He grabbed my shoulder, spun me to face the gate and said that he had to find out if I was armed and reached for the pocket where the pistol would be.

  He tried to get his arm around my neck, but I twisted back around so I was facing him and crouched. I was too close to use the stick. He grunted and grabbed at my head. I worked my right hand free and hit him hard with my knucks square on his knee.

  He howled, spat out his cigar, and staggered back. “You’re not cutting me out of this, you little shit,” he said and lunged at me again. His knee folded underneath him. He struggled to his feet, cursing me.

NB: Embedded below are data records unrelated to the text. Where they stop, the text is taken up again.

(** The stretches that touch tasks. *)
Definition hushed (st : session * trace) : Prop :=
  solo = true -> left_by_reply (books (tk st.1)) = false -> forall n, ~ live KLLM n (books (tk st.1)).
Lemma steady_cancel_generation x m st : over solo x st -> over solo x (fst (cancel_generation m st)) /\ hushed (fst (cancel_generation m st)).
Proof.
  destruct st as [s tr]. unfold over, hushed. cbn [fst]. intros H.
  unfold cancel_generation, se_bind, when, sequence_of, get. cbn -[cancel pending].
  destruct (pending _ _) eqn:Hp; [|split; [done|intros Hs Hc; by eapply quiet]].
  destruct (llm_task (tk s)) as [n|] eqn:Hn; [|done]. unfold cancel_and_clear, se_bind. cbn -[cancel]. rewrite Hn. cbn -[cancel].
  pose proof (sound_drop_llm solo x _ n Hn H) as Hd.
  destruct (Turn.meta_int _ _); cbn -[cancel]; (split; [exact Hd|intros Hs Hc; rewrite left_cancel in Hc; by eapply quiet_dropped]).
Qed.
Lemma steady_generate x asr text m st : hushed st -> over solo x st -> over solo x (fst (generate f asr text m st)).
Proof.
  destruct st as [s tr]. unfold over, hushed. cbn [fst]. intros Hq H. unfold generate, se_bind, sequence_of, spawn_language_switch_decision, when.
  destruct (Turn.meta_int _ _); [|done]. destruct (language_switcher f); exact (sound_start_llm solo x (tk s) Hq H).
Qed.
Lemma steady_kickoff x text m : preserves (over solo x) (kickoff_llm_generation f text m).
Proof.
  unfold kickoff_llm_generation. apply preserves_bind; [apply steady_asr|intros asr]. apply preserves_bind; [apply steady_get|intros s].
  destruct (keeps_in_flight asr s); [apply steady_ret|]. intros st H. destruct (steady_cancel_generation x m st H) as [H1 H2].
  unfold se_bind. destruct (cancel_generation m st) as [st' [[]|e]]; [by apply steady_generate|done].
Qed.
(* ===== verification/Privacy.v ===== *)
(** * Consent, the rights of data subjects, and retention (src/voiceai/modules/privacy,
    core/container.py _build_retention_service)

    The two documents as [Model]s, the consent service over any [Repository], and the
    retention pass over the unscoped repositories. [uuid4().hex] and [utc_now()] are
    arguments; a time is a number of microseconds; the digest of an address is a
    parameter. *)
From S2P Require Import Prelude PyText PyVal Pagination Repository Scoped.
From stdpp Require Import gmap fin_sets.
Open Scope Z_scope.
Open Scope voice_scope.

Definition PURPOSE_ANALYTICS : string := "analytics".
Definition PURPOSE_MARKETING : string := "marketing".
Definition PURPOSE_THIRD_PARTY_SHARING : string := "third_party_sharing".
Definition PURPOSE_VOICE_RECORDING : string := "voice_recording".
Definition KNOWN_PURPOSES : list string :=
  [PURPOSE_ANALYTICS; PURPOSE_MARKETING; PURPOSE_THIRD_PARTY_SHARING; PURPOSE_VOICE_RECORDING].
Definition SUBJECT_ID_FIELD : string := "subject_id".
Definition ACTION_ACCESS : string := "access".
Definition ACTION_RECTIFICATION : string := "rectification".
Definition ACTION_ERASURE : string := "erasure".

Record ConsentRecord := mkConsent {
  cr_base : BaseFields; subject_id : string; purpose : string; granted : bool; policy_version : string;
  granted_at : option Z; withdrawn_at : option Z; ip_hash : option string }.
Record PrivacyAuditRecord := mkAudit {
  ar_base : BaseFields; ar_subject_id : string; action : string; actor_id : string; detail : string }.

Definition opt_time (o : option Z) : val := match o with Some z => VInt z | None => VNone end.
Definition consent_field (r : ConsentRecord) (f : string) : option val :=
  if decide (f = SUBJECT_ID_FIELD) then Some (VStr (subject_id r))
  else if decide (f = "purpose") then Some (VStr (purpose r))
  else if decide (f = "granted") then Some (VBool (granted r))
  else if decide (f = "policy_version") then Some (VStr (policy_version r))
  else if decide (f = "granted_at") then Some (opt_time (granted_at r))
  else if decide (f = "withdrawn_at") then Some (opt_time (withdrawn_at r))
  else if decide (f = "ip_hash") then Some (opt_str (ip_hash r)) else None.
Definition audit_field (r : PrivacyAuditRecord) (f : string) : option val :=
  if decide (f = SUBJECT_ID_FIELD) then Some (VStr (ar_subject_id r))
  else if decide (f = "action") then Some (VStr (action r))
  else if decide (f = "actor_id") then Some (VStr (actor_id r))
  else if decide (f = "detail") then Some (VStr (detail r)) else None.

Ltac solve_privacy_model :=
  try done;
  try (by intros; match goal with m : _ |- _ => destruct m end);
  intros m f Hf; cbv [consent_field audit_field SUBJECT_ID_FIELD];
  repeat (apply elem_of_cons in Hf as [->|Hf]; [done|]); by apply elem_of_nil in Hf.

#[export] Instance consent_model : Model ConsentRecord.
Proof.
  refine {| base_of := cr_base; own_field := consent_field;
            set_base b r := mkConsent b (subject_id r) (purpose r) (granted r) (policy_version r) (granted_at r)
                              (withdrawn_at r) (ip_hash r) |}; solve_privacy_model.
Defined.
#[export] Instance audit_model : Model PrivacyAuditRecord.
Proof.
  refine {| base_of := ar_base; own_field := audit_field;
            set_base b r := mkAudit b (ar_subject_id r) (action r) (actor_id r) (detail r) |}; solve_privacy_model.
Defined.
Definition ENGINE_MODEL_PROVIDERS : list string := ["polly"].
Definition audit_synthesizer (index : dict (string * string) (list row)) (synthesizer : row) (path : string) : list string :=
  match get_item "provider_config" synthesizer with
  | VDict pc =>
      let provider := get_item "provider" synthesizer in
      let engine := match provider with VStr p => bool_decide (p ∈ ENGINE_MODEL_PROVIDERS) | _ => false end in
      let here := path +:+ ".synthesizer" in
      match check_leaf index "tts" provider (get_item (if engine then "engine" else "model") pc) here with
      | Err p => [p]
      | Ok r => check_voice r (get_item "voice" pc) here ++ check_language (get_item "language" pc) here
      end
  | _ => []
  end.

(** Every mapping of a subtree with a [provider] and a [model], but for the extensions. *)
Fixpoint audit_llm_leaves (index : dict (string * string) (list row)) (node : val) (path : string) {struct node} : list string :=
  match node with
  | VDict d =>
      (match get_item "provider" d with
       | VStr _ => if dhas "model" d
                   then problem_of (check_leaf index "llm" (get_item "provider" d) (get_item "model" d) path) else []
       | _ => []
       end) ++
      (fix go (d : list (string * val)) : list string :=
         match d with
         | [] => []
         | (k, v) :: d => (if bool_decide (k = EXTENSIONS_KEY) then [] else audit_llm_leaves index v (path +:+ "." +:+ k)) ++ go d
         end) d
  | VList l =>
      (fix go (i : nat) (l : list val) : list string :=
         match l with
         | [] => []
         | v :: l => audit_llm_leaves index v (path +:+ "[" +:+ index_text i +:+ "]") ++ go (S i) l
         end) 0%nat l
  | _ => []
  end.

Definition audit_chat_task (index : dict (string * string) (list row)) (tools : row) (path : string) : list string :=
  concat (map (fun block => if is_dict (get_item block tools)
                            then [path +:+ ": `" +:+ block +:+ "` block not allowed on a chat-pipeline task (LLM-only)"] else [])
            ["transcriber"; "synthesizer"; "s2s"]) ++
  match get_item LLM_AGENT_KEY tools with
  | VNone => [path +:+ ": chat-pipeline task requires `llm_agent`"]
  | llm_agent => audit_llm_leaves index llm_agent (path +:+ ".llm_agent")
  end.

Definition resolve_pipeline_for_task (task : row) : string :=
  let inferred :=
    if val_eqb (default (VStr "conversation") (dget TASK_TYPE_KEY task)) (VStr "conversation") &&
       match get_item TOOLS_CONFIG_KEY task with VDict tools => is_dict (get_item "s2s" tools) | _ => false end
    then "s2s" else "asr" in
  match get_item "pipeline" task with
  | VStr p => if bool_decide (p ∈ ["asr"; "s2s"; "chat"]) then p else inferred
  | _ => inferred
  end.

Definition audit_transcriber (index : dict (string * string) (list row)) (tools : row) (path : string) : list string :=
  match get_item "transcriber" tools with
  | VDict t =>
      let here := path +:+ ".transcriber" in
      problem_of (check_leaf index "asr" (get_item "provider" t) (get_item "model" t) here) ++
      check_language (get_item "language" t) here ++ check_languages (get_item "language_hints" t) here
  | _ => []
  end.
Definition audit_s2s (index : dict (string * string) (list row)) (tools : row) (path : string) : list string :=
  match get_item "s2s" tools with
  | VDict s =>
      let model := match get_item "provider_config" s with VDict pc => get_item "model" pc | _ => VNone end in
      problem_of (check_leaf index "s2s" (get_item "provider" s) model (path +:+ ".s2s"))
  | _ => []
  end.
Definition audit_task (index : dict (string * string) (list row)) (position : nat) (task : val) : list string :=
  let path := "tasks[" +:+ index_text position +:+ "]" in
  match task with
  | VDict t =>
      match default (VDict []) (dget TOOLS_CONFIG_KEY t) with
      | VDict tools =>
          if bool_decide (resolve_pipeline_for_task t = "chat") then audit_chat_task index tools path
          else audit_transcriber index tools path ++
               match get_item "synthesizer" tools with VDict s => audit_synthesizer index s path | _ => [] end ++
               match get_item LLM_AGENT_KEY tools with
               | VNone => []
               | llm_agent => audit_llm_leaves index llm_agent (path +:+ ".llm_agent")
               end ++ audit_s2s index tools path
      | _ => [path +:+ ": tools_config must be a mapping"]
      end
  | _ => [path +:+ ": must be a mapping"]
  end.
Definition audit_provider_config (data : row) (entries : list row) : list string :=
  let index := catalog_index entries in
  match default (VList []) (dget TASKS_KEY data) with
  | VList tasks => concat (imap (audit_task index) tasks)
  | _ => ["tasks must be a list"]
  end.
End audit.
End Audit.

  “Hey!” a familiar voice yelled from the other end of the alley. “What’s going on here?” I heard quick footsteps approaching, and Patrolman Cheeks came to a stop soon enough. Betcherman limped away toward the Broadway end of the alley.

  “Oh, it’s you, Jimmy. Was that Detective Betcherman? What’s going on?” Cheeks was my regular beat cop and a nice young guy. He got a little extra from me every week, and he took special care of my place.

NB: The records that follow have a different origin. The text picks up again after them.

Lemma rematerialize_each_preserves V now lim l : (forall id c, (id, c) ∈ l -> cleared safe c) -> forall n,
  preserves records_cleared (LiveLink.rematerialize_each V safe repr now lim n l).
Proof.
  induction l as [|[id c] l IH]; intros Hl n h Hh; cbn [LiveLink.rematerialize_each]; [done|].
  assert (forall n, preserves records_cleared (LiveLink.rematerialize_each V safe repr now lim n l)) as Hrest
    by (apply IH; intros; eapply Hl; by right).
  destruct (lim <=? n); [done|].
  destruct (rematerialize_agent_tools V safe repr h c) as [[c' [|p ps]]|e] eqn:E; try by apply Hrest.
  revert h Hh E. intros h Hh E. apply (preserves_bind records_cleared); [|intros _; apply Hrest|done].
  apply save_agent_preserves. eapply resolve_cleared; [exact E|]. eapply Hl. by left.
Qed.
Lemma referencing_elem id records : forall l, LiveLink.referencing id records = Ok l -> forall x, x ∈ l -> x ∈ records.
Proof.
  induction records as [|[a c] records IH]; intros l H x Hx; cbn [LiveLink.referencing] in H;
    [injection H as <-; by apply not_elem_of_nil in Hx|].
  apply bind_ok_Ok in H as (refs & _ & H). apply bind_ok_Ok in H as (rest & Hr & H). injection H as <-.
  destruct (_ && _); [apply elem_of_cons in Hx as [->|Hx]; [by left|]|]; right; by eapply IH.
Qed.
Lemma rematerialize_preserves V now id lim : preserves records_cleared (LiveLink.rematerialize_tool V safe repr now id lim).
Proof.
  apply preserves_read_bind. intros h l Hh Hl. apply rematerialize_each_preserves. intros a c Hin.
  eapply referencing_elem in Hin; [|exact Hl]. apply list_agents_stored in Hin as (k & r & Hr & <-). by eapply Hh.
Qed.

(** *** Every request *)
Lemma save_tool_agents W t h : agents (ToolsService.save_tool W t h).1 = agents h.
Proof. unfold ToolsService.save_tool. by destruct (Scoped.insert _ _ _ _). Qed.
Lemma save_prompts_agents V now id p h : agents (AgentService.save_prompts V now id p h).1 = agents h.
Proof. done. Qed.
Lemma delete_prompts_agents V now id h : agents (AgentService.or_prompt_store_error (AgentService.delete_prompts V now id) h).1 = agents h.
Proof.
  unfold AgentService.or_prompt_store_error, AgentService.delete_prompts.
  destruct (Scoped.soft_delete V now None id (prompts h)) as [d r]. by destruct (of_db r).
Qed.
Lemma delete_row_agents V now id h : agents (LiveLink.delete_row V now id h).1 = agents h.
Proof. unfold LiveLink.delete_row. by destruct (Scoped.soft_delete V now None id (tools h)). Qed.

(** A computation after reads, and the writes that end it. *)
Ltac writes :=
  repeat first
    [ apply preserves_read | apply preserves_ret | apply preserves_raise
    | apply save_agent_preserves | apply delete_agent_preserves | apply rematerialize_preserves
    | apply agents_only; intros; first [apply save_tool_agents | apply save_prompts_agents | apply delete_prompts_agents | apply delete_row_agents]
    | apply preserves_bind; [|intros]
    | case_match ].

Lemma create_agent_preserves V now uuid data p : preserves records_cleared
  (AgentService.create_agent V safe repr is_language_valid catalog generate now uuid data p).
Proof.
  apply preserves_read_bind. intros h d _ Hd%validate_providers_cleared.
  apply preserves_read_bind. intros h' d' _ Hp. assert (cleared safe d') as Hd'.
  { do 4 apply bind_ok_Ok in Hp as (? & _ & Hp). by eapply put_extractions_cleared. }
  writes; done.
Qed.
Lemma update_agent_preserves V now id data p : preserves records_cleared
  (AgentService.update_agent V safe repr is_language_valid catalog generate model_configured now id data p).
Proof.
  apply preserves_bind; [apply preserves_read|intros stored]. apply preserves_bind; [apply preserves_read|intros _].
  apply preserves_read_bind. intros h d _ Hd%validate_providers_cleared.
  apply preserves_read_bind. intros h' d' _ Hp. assert (cleared safe d') as Hd'.
  { do 3 apply bind_ok_Ok in Hp as (? & _ & Hp). by eapply put_extractions_cleared. }
  writes; done.
Qed.
Lemma merged_record_cleared V stored body h m :
  AgentService.merged_record V safe repr is_language_valid catalog validate stored body h = Ok m -> cleared safe m.1.1.
Proof.
  unfold AgentService.merged_record. intros ([[[merged p] cl] ps] & _ & H)%bind_ok_Ok. apply bind_ok_Ok in H as (u & _ & H).
  destruct (validate merged); [|done]. apply bind_ok_Ok in H as (d & Hd & H). injection H as <-. by eapply validate_providers_cleared.
Qed.
Lemma patch_agent_preserves V now id body : preserves records_cleared
  (AgentService.patch_agent V safe repr is_language_valid catalog validate generate model_configured now id body).
Proof.
  apply preserves_bind; [apply preserves_read|intros _]. apply preserves_bind; [apply preserves_read|intros o].
  apply preserves_bind; [apply preserves_read|intros stored].
  apply preserves_read_bind. intros h m _ Hm%merged_record_cleared.
  apply preserves_read_bind. intros h' d' _ Hp. assert (cleared safe d') as Hd'.
  { destruct (AgentService.changed_extraction_jobs _ _); [by injection Hp as <-|].
    do 2 apply bind_ok_Ok in Hp as (? & _ & Hp). by eapply put_extractions_cleared. }
  writes; done.
Qed.
Lemma update_tool_preserves V now id t : preserves records_cleared (LiveLink.update_tool V safe repr now id t).
Proof. unfold LiveLink.update_tool. writes. Qed.
Lemma delete_tool_preserves V now id : preserves records_cleared (LiveLink.delete_tool V now id).
Proof. unfold LiveLink.delete_tool. writes. Qed.
Lemma delete_request_preserves V now id : preserves records_cleared (AgentService.delete_agent V now id).
Proof. unfold AgentService.delete_agent. writes. Qed.
Lemma create_tool_preserves V t : preserves records_cleared (ToolsService.create_tool V t).
Proof. unfold ToolsService.create_tool. writes. Qed.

  I found my hat and straightened my coat and tie. “I don’t know. Betcherman was just talking a lot of screwy talk. Is he working this?”

  “No, Detective Ellis is in charge.” Cheeks slapped his nightstick in his hand and frowned. He didn’t like Betcherman any more than I did.

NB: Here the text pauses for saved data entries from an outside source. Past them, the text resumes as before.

(** One call: coherence stays, and the answer and the stores are those of the direct call. *)
Lemma perform_direct c s : coherent s -> good c ->
  coherent (perform wired ttl_s c s).1 /\
  (stores (perform wired ttl_s c s).1, (perform wired ttl_s c s).2) = direct wired c (stores s).
Proof.
  intros Hc Hg. destruct c as [now id|id c|id| |now id|id c|id]; cbn [perform direct good] in *.
  - pose proof (coherent_touch id s Hc) as Ht. rewrite answered_run.
    unfold answered, get_agent, se_bind, se_modify, se_get, se_ret, require_definitions, ask. cbn [fst snd].
    rewrite entry_touch. unfold definition_hit.
    destruct (Z.leb_spec (definition_expires (entry_of id s)) now) as [Hle|Hlt]; cbn [negb].
    + destruct wired eqn:Ew; cbn [fst snd stores]; [|done]. change (stores (touch_entry id s)) with (stores s).
      destruct (p_get_agent id (stores s)) as [v|e] eqn:Ev; cbn [fst snd]; [|done]. split; [|done].
      apply coherent_put; [done|done|]. cbn [with_definition prompts_loaded prompts]. rewrite entry_touch. apply Hc.
    + cbn [fst snd]. destruct (Hc id) as [Hd _]. destruct Hd as [-> Hd]; [lia|]. cbn [fst snd].
      change (stores (touch_entry id s)) with (stores s). by rewrite Hd.
  - unfold answered, save_agent. rewrite se_bind_assoc. apply required_call; [done|].
    by apply written_call, Hg; [|apply p_save_agent_ok].
  - unfold answered, delete_agent. rewrite se_bind_assoc. apply required_call; [done|].
    by apply written_call, Hg; [|apply p_delete_agent_ok].
  - unfold answered, list_agents. rewrite se_bind_assoc. apply required_call; [done|].
    unfold se_bind, ask, se_ret. destruct (p_list_agents (stores s)); done.
  - pose proof (coherent_touch id s Hc) as Ht. rewrite answered_run.
    unfold answered, get_prompts, se_bind, se_modify, se_get, se_ret, ask. cbn [fst snd].
    rewrite entry_touch. unfold prompts_hit.
    destruct (prompts_loaded (entry_of id s)) eqn:El; cbn [andb]; [destruct (Z.leb_spec (prompts_expires (entry_of id s)) now); cbn [negb]|].
    2: { cbn [fst snd]. destruct (Hc id) as [_ Hp]. by rewrite Hp. }
    all: cbn [fst snd]; change (stores (touch_entry id s)) with (stores s); destruct (p_get_prompts id (stores s)) as [v|e] eqn:Ev; cbn [fst snd]; [|done]; (split; [|done]);
      (apply coherent_put; [done| |done]); cbn [with_prompts definition definition_expires]; rewrite entry_touch; apply Hc.
  - by apply written_call, Hg; [|apply p_save_prompts_ok].
  - by apply written_call, Hg; [|apply p_delete_prompts_ok].
Qed.

(** C8: The cached ports are the ports: whatever sequence of reads and writes of agents and
    prompts one reader serves, at whatever clock readings and time to live, every answer and
    the stores are those of the same calls made directly, errors included. *)
Theorem reader_refines_stores cs : forall w, Forall good cs ->
  let out := run (perform wired ttl_s) cs (Reader [] w) in (stores out.1, out.2) = run (direct wired) cs w.
Proof.
  assert (forall s, coherent s -> Forall good cs ->
    let out := run (perform wired ttl_s) cs s in (stores out.1, out.2) = run (direct wired) cs (stores s)) as Hall.
  { induction cs as [|c cs IH]; intros s Hc Hg; [done|]. apply Forall_cons in Hg as [Hg Hgs]. cbn [run].
    destruct (perform_direct c s Hc Hg) as [Hc' He]. destruct (perform wired ttl_s c s) as [s' r]. cbn [fst snd] in *.
    rewrite <- He. specialize (IH s' Hc' Hgs). destruct (run (perform wired ttl_s) cs s') as [s2 rs]. cbn [fst snd] in *.
    by rewrite <- IH. }
  intros w Hg. apply (Hall (Reader [] w)); [|done]. intros id. unfold entry_of. cbn [entries dget default from_option]. cbn. split; [lia|discriminate].
Qed.
End coherence.
(** ** Interleaved: an answer was true within the last time to live *)
Section staleness.
Context {W E : Type} {HP : Ports W E} (ttl_s : Z) (Httl : 0 < ttl_s).
Implicit Types (s : shared W).

(** [v] was the store's answer for [id] at some moment from [t] on. *)
Definition held (t : Z) (id : string) (v : option config_dict) (past : list (Z * W)) : Prop :=
  exists tw, tw ∈ past /\ t <= tw.1 /\ p_get_agent id tw.2 = Ok v.
Lemma held_mono t id v x past : held t id v past -> held t id v (x :: past).
Proof. intros (tw & ? & ? & ?). exists tw. split; [by right|done]. Qed.
Lemma held_later t t' id v past : t' <= t -> held t id v past -> held t' id v past.
Proof. intros ? (tw & ? & ? & ?). exists tw. split_and!; [done|lia|done]. Qed.

Record recent s : Prop := {
  rc_clock : 0 <= clock s;
  rc_now : (clock s, stores (rd s)) ∈ past s;
  rc_entry : forall id, 0 < definition_expires (entry_of id (rd s)) ->
    held (definition_expires (entry_of id (rd s)) - ttl_s) id (definition (entry_of id (rd s))) (past s);
  rc_loading : forall t id was, (t, Loading id was) ∈ tasks s -> was <= clock s;
  rc_loaded : forall t id was v, (t, Loaded id was v) ∈ tasks s -> held was id v (past s);
  rc_log : forall was id v, (was, id, v) ∈ log s -> held (was - ttl_s + 1) id v (past s) }.

Lemma recent_start now w : 0 <= now -> recent (start now w).
Proof.
  intros Hn. split; cbn; [done|by left| |intros; exfalso; by eapply not_elem_of_nil..].
  intros id Hx. unfold entry_of in Hx. cbn in Hx. lia.
Qed.

(** Only the readers change. *)
Lemma recent_reader rd' s : recent s -> stores rd' = stores (rd s) ->
  (forall id, 0 < definition_expires (entry_of id rd') ->
     held (definition_expires (entry_of id rd') - ttl_s) id (definition (entry_of id rd')) (past s)) ->
  forall ts lg, (forall t id was, (t, Loading id was) ∈ ts -> was <= clock s) ->
  (forall t id was v, (t, Loaded id was v) ∈ ts -> held was id v (past s)) ->
  (forall was id v, (was, id, v) ∈ lg -> held (was - ttl_s + 1) id v (past s)) ->
  recent (Shared (clock s) rd' ts (past s) lg).
Proof. intros [] Hs He ts lg ? ? ?. split; cbn; try done. by rewrite Hs. Qed.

  Light, noise, and commotion were coming from the other end of the alley where he had been posted. We walked back there. When we reached the street, I saw that police cars had cut off traffic to the north and south, and small crowds had gathered at both barricades. There was a big patch of scorched brick on both sides of the alley there. In the dim light of a streetlamp half a block away, you couldn’t see much, but that nasty smell was something I knew and hadn’t forgot. It looked like whatever it was had exploded about five or ten yards into the alley and blown out windows up to the third floor.

  “Anybody hurt?” I asked.

  “There’s a dead guy up the street,” he said, nodding toward one of the barricades. It had to be twenty yards away.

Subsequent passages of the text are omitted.